ACTION ITEM
Find the line that contains "eexists _, l', w'.", then repeat it and each line after it to the end of the records, exactly.
=== EXERCISE MATERIAL ===
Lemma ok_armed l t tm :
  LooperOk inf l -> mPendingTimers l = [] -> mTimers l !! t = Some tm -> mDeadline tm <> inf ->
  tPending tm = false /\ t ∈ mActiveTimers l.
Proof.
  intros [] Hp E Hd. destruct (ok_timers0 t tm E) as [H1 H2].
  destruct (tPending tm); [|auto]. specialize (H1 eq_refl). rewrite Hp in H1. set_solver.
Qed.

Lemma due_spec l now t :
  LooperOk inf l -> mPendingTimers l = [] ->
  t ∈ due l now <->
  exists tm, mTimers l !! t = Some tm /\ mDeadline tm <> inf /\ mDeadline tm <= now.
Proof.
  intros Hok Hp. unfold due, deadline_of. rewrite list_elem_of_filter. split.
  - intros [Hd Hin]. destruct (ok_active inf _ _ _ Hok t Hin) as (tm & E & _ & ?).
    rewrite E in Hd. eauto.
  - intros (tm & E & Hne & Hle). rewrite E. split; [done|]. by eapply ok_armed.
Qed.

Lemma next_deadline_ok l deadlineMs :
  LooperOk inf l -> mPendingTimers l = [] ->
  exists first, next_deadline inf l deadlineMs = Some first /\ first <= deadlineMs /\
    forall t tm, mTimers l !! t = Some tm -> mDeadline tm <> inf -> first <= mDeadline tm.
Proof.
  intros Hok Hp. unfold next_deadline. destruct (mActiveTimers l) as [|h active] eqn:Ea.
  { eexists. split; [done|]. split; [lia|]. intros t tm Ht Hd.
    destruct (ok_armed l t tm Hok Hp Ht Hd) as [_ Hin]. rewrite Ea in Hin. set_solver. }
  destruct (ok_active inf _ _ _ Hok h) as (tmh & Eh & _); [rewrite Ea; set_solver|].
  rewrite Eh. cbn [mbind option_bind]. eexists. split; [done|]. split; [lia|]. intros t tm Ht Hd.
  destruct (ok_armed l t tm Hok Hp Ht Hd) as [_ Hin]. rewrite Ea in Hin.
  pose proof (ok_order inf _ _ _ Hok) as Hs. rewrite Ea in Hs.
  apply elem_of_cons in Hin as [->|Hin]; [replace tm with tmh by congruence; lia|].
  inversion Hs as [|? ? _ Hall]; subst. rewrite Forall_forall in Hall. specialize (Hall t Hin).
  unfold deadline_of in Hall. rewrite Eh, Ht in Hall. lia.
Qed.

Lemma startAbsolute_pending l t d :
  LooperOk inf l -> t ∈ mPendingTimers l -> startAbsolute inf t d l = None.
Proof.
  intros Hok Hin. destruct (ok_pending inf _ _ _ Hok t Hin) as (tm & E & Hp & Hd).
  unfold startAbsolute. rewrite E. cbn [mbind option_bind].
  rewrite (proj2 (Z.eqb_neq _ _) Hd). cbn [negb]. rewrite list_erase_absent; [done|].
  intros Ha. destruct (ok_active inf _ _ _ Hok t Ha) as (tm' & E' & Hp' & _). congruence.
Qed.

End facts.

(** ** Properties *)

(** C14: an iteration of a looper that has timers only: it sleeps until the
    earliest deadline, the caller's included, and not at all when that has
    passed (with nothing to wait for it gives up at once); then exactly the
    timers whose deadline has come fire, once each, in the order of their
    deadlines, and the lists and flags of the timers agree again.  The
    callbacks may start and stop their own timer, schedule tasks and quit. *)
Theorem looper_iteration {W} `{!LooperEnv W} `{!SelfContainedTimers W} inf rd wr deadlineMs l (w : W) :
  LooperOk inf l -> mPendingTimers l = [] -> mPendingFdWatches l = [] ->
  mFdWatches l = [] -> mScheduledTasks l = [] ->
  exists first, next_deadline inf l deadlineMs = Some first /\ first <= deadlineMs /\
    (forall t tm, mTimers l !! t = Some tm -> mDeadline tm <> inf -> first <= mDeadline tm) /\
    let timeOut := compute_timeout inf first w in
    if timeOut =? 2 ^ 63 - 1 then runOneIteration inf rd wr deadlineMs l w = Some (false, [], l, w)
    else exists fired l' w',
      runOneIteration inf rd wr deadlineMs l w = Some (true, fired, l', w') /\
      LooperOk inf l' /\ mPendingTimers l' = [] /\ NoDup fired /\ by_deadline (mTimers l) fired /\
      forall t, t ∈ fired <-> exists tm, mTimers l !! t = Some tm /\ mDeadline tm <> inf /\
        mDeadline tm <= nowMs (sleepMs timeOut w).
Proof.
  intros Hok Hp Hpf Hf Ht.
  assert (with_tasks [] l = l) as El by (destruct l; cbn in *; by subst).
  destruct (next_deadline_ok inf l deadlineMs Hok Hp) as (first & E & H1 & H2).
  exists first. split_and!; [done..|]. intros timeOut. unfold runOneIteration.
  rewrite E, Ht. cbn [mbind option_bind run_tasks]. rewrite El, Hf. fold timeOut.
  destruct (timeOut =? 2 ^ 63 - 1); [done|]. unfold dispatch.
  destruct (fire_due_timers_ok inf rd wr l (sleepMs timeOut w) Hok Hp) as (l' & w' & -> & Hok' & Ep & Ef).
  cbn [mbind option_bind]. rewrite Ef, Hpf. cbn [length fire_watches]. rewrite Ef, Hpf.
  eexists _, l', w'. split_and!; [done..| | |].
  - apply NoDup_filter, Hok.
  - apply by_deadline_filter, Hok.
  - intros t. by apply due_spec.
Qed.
===
TASK RESPONSE
  eexists _, l', w'. split_and!; [done..| | |].
  - apply NoDup_filter, Hok.
  - apply by_deadline_filter, Hok.
  - intros t. by apply due_spec.
Qed.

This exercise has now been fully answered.